### PROVIDED ENTRIES
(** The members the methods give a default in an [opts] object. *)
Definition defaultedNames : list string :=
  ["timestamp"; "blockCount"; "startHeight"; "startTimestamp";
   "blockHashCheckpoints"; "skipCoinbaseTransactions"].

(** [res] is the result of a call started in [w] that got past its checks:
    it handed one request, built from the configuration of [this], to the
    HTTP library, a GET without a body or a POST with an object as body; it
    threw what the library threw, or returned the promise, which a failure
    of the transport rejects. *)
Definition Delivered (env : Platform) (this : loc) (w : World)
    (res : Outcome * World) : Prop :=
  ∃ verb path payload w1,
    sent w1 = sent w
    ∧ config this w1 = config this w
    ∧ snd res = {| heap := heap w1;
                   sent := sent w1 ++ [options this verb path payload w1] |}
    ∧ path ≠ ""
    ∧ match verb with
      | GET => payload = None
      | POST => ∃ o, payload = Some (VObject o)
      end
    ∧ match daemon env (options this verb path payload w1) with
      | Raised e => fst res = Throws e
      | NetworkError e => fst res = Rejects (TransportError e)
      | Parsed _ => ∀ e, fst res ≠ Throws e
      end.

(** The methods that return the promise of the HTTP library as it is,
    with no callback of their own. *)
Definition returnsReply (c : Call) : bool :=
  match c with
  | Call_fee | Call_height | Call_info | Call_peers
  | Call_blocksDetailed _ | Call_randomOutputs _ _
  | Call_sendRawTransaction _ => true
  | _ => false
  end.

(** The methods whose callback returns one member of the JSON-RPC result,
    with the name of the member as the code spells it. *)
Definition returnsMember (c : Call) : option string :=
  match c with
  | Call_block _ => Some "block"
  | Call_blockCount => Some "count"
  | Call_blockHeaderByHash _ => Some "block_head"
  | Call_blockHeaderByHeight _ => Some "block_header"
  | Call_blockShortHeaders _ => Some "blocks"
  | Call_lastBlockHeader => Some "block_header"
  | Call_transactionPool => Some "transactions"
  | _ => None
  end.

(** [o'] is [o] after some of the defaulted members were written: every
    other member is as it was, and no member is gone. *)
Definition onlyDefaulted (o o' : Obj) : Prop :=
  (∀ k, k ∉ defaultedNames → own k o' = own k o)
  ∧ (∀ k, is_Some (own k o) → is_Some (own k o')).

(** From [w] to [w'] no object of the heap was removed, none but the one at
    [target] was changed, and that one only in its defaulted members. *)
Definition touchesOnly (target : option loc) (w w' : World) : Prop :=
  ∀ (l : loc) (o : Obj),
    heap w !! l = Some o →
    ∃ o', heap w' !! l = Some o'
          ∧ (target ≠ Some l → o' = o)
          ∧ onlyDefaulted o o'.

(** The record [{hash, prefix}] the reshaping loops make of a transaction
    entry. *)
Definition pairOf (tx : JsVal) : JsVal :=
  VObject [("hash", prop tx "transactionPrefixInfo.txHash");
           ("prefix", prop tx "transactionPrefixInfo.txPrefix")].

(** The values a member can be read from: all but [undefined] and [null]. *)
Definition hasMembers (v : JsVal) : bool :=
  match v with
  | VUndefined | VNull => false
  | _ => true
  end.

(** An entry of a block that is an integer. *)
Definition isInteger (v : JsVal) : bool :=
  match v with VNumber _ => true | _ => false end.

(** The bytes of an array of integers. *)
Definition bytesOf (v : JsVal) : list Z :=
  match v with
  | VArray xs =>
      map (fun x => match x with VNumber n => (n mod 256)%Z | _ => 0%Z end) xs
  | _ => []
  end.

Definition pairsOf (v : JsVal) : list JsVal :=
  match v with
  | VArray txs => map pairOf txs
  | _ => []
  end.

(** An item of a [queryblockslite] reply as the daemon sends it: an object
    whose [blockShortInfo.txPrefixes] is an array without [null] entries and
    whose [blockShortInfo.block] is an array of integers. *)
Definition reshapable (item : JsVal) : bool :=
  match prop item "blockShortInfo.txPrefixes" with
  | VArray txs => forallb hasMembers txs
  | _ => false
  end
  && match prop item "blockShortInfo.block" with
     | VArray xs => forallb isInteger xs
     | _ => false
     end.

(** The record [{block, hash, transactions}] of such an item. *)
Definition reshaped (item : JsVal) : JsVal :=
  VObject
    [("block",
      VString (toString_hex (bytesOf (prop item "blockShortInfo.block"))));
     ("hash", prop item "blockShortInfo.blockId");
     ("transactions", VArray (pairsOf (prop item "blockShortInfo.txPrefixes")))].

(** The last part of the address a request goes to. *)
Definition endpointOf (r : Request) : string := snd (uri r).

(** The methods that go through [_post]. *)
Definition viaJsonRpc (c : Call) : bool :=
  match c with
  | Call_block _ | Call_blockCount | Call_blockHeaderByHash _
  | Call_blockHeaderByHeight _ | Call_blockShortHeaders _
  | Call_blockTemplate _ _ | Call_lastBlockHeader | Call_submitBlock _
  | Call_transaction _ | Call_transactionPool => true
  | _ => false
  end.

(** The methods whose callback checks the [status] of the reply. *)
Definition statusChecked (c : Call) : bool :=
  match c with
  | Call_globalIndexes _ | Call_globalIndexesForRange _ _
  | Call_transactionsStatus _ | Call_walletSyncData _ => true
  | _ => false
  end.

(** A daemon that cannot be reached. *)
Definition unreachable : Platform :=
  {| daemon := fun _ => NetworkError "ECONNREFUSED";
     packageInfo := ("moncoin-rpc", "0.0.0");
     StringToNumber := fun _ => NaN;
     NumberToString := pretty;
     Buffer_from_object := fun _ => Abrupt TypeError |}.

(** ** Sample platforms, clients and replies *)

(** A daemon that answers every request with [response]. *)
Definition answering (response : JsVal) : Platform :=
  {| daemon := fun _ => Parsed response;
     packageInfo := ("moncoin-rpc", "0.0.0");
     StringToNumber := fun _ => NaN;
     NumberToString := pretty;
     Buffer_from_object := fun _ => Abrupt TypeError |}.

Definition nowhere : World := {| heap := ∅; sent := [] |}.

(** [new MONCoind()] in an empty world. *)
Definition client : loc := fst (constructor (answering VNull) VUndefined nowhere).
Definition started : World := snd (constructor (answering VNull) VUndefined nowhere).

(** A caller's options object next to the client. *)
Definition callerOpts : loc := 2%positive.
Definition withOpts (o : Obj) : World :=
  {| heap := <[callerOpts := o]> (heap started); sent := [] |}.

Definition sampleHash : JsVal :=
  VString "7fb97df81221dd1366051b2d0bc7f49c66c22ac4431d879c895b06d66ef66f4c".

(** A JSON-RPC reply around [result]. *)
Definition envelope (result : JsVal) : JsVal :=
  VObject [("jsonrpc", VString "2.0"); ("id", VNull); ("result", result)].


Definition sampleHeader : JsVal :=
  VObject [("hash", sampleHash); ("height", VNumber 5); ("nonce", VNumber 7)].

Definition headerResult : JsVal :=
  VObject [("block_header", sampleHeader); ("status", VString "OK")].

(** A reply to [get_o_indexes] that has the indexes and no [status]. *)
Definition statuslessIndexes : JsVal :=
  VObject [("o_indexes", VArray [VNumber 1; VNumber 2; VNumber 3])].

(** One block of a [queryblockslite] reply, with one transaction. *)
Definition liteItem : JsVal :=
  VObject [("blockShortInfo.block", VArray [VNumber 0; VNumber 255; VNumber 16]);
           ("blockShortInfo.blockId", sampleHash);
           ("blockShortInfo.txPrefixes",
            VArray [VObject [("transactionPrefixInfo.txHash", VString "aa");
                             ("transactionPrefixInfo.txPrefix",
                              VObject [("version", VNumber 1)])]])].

==

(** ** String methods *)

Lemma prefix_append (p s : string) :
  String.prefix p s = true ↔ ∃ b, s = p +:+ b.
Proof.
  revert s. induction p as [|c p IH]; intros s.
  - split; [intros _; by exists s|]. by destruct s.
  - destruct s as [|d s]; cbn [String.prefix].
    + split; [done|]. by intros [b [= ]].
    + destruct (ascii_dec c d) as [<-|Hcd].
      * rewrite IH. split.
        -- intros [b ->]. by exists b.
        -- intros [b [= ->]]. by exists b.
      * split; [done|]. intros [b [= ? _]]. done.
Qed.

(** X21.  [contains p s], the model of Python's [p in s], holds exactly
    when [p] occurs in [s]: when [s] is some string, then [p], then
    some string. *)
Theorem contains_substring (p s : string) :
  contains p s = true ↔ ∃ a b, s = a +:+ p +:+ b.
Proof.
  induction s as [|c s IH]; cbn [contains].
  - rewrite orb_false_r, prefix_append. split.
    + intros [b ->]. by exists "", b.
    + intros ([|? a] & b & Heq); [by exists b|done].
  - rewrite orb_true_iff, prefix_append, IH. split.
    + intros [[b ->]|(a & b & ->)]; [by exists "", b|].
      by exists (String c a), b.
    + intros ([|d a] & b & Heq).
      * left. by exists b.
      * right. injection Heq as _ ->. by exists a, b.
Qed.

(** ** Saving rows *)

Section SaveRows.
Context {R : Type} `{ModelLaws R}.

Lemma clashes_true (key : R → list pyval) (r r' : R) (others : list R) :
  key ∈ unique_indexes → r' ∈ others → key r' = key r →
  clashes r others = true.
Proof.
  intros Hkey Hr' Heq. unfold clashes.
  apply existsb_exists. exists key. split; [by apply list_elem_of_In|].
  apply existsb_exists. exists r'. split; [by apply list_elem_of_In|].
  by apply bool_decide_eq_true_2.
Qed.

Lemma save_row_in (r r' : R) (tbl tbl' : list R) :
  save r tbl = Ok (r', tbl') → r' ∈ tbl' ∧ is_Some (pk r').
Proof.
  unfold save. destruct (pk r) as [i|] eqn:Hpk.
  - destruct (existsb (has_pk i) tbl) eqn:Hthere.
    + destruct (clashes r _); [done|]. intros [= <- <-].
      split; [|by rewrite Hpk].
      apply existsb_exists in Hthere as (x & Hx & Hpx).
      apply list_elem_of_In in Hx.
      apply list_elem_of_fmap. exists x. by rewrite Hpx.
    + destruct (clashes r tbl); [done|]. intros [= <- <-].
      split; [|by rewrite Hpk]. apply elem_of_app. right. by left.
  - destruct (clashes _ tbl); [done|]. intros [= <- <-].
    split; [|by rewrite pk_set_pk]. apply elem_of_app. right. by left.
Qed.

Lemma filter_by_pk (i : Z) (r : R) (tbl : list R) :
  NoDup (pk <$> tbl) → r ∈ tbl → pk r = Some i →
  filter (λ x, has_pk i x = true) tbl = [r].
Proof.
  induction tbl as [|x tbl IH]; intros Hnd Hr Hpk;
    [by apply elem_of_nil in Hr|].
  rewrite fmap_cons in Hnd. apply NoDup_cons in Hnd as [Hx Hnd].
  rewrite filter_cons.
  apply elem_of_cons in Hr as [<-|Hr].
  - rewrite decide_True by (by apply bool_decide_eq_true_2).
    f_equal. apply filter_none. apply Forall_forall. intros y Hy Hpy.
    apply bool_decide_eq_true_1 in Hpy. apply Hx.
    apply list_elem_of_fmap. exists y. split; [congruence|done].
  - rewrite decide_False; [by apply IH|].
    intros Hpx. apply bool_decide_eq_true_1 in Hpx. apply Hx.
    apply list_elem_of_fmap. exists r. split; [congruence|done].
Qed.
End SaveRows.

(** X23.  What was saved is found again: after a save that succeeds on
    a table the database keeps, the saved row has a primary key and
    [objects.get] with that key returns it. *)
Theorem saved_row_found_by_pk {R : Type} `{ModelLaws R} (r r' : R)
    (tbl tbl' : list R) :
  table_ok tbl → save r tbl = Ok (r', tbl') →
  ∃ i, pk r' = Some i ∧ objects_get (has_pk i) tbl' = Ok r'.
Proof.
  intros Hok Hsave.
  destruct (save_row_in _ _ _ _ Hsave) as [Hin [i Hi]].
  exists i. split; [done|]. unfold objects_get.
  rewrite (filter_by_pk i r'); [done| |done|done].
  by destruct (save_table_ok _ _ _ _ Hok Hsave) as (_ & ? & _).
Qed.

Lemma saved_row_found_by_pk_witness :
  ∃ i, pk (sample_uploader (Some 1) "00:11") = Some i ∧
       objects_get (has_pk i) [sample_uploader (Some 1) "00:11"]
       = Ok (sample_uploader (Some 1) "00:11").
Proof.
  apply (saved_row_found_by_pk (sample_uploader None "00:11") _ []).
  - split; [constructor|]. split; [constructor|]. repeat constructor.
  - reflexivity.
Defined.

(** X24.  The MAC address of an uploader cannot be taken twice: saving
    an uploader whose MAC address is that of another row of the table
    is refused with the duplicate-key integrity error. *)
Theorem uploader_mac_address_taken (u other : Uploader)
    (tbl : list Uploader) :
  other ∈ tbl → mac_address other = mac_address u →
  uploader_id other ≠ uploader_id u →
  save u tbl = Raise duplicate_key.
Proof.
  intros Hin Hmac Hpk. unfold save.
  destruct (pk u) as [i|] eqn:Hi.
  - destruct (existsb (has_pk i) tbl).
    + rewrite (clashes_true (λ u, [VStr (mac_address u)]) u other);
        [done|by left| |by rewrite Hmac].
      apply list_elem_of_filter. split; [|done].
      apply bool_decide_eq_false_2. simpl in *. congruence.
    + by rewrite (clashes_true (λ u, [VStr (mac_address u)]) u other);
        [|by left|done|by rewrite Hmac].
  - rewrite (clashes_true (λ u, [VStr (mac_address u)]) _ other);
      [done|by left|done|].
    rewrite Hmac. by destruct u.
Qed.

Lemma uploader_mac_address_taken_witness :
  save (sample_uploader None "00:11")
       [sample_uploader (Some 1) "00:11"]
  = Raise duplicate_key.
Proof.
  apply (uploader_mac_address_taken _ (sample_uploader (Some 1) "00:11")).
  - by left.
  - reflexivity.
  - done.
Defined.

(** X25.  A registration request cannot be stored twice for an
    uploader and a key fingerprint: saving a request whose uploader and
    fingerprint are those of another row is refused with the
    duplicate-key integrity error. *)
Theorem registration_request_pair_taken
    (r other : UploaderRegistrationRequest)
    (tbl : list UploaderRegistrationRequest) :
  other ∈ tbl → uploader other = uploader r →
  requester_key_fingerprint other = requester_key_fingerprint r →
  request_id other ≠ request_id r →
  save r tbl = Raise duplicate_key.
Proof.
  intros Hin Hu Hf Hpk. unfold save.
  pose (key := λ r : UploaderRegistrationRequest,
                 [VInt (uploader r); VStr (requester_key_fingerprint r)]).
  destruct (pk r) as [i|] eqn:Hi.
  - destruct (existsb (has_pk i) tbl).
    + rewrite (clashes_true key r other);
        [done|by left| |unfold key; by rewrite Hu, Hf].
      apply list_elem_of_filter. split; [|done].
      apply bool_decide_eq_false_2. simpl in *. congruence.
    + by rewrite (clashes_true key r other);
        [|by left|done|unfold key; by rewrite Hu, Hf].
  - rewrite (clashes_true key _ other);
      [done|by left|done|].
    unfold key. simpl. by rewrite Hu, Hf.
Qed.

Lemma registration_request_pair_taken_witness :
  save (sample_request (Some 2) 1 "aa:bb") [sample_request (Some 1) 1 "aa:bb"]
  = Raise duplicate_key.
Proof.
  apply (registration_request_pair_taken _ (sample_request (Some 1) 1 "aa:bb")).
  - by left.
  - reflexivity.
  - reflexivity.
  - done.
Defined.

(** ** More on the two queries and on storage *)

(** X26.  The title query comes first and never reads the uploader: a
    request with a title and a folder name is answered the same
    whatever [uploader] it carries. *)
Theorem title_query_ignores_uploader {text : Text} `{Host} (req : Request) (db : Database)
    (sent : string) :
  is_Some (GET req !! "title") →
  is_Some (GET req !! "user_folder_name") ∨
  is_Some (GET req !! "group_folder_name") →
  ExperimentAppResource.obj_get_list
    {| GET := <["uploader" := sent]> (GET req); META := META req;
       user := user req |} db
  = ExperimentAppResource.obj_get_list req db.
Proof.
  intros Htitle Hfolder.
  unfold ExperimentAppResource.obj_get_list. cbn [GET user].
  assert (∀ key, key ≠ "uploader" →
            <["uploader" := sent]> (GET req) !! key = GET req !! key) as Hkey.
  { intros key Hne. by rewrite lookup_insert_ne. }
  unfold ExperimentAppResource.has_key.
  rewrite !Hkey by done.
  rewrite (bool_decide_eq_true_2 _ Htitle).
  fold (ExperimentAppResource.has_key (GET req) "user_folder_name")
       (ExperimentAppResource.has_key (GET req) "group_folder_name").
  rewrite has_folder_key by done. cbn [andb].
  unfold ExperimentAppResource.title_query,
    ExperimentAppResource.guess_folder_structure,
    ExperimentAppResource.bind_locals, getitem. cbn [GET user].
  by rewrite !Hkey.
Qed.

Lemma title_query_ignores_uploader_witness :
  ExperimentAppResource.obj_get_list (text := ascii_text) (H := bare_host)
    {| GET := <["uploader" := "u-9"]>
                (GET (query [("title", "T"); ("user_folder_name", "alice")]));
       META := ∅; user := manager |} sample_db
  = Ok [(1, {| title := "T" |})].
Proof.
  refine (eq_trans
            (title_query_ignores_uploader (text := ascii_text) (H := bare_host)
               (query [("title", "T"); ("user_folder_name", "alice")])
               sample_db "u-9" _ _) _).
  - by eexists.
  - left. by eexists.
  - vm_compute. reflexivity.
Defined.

### WHAT YOU ARE ASKED TO DO
With the line that has "ExperimentAppResource.obj_get_list req db." as the first and the line that has "rewrite (bool_decide_eq_true_2 _ Htitle)." as the last, repeat exactly that run of lines above and no more.

### WRITTEN RESPONSE
  = ExperimentAppResource.obj_get_list req db.
Proof.
  intros Htitle Hfolder.
  unfold ExperimentAppResource.obj_get_list. cbn [GET user].
  assert (∀ key, key ≠ "uploader" →
            <["uploader" := sent]> (GET req) !! key = GET req !! key) as Hkey.
  { intros key Hne. by rewrite lookup_insert_ne. }
  unfold ExperimentAppResource.has_key.
  rewrite !Hkey by done.
  rewrite (bool_decide_eq_true_2 _ Htitle).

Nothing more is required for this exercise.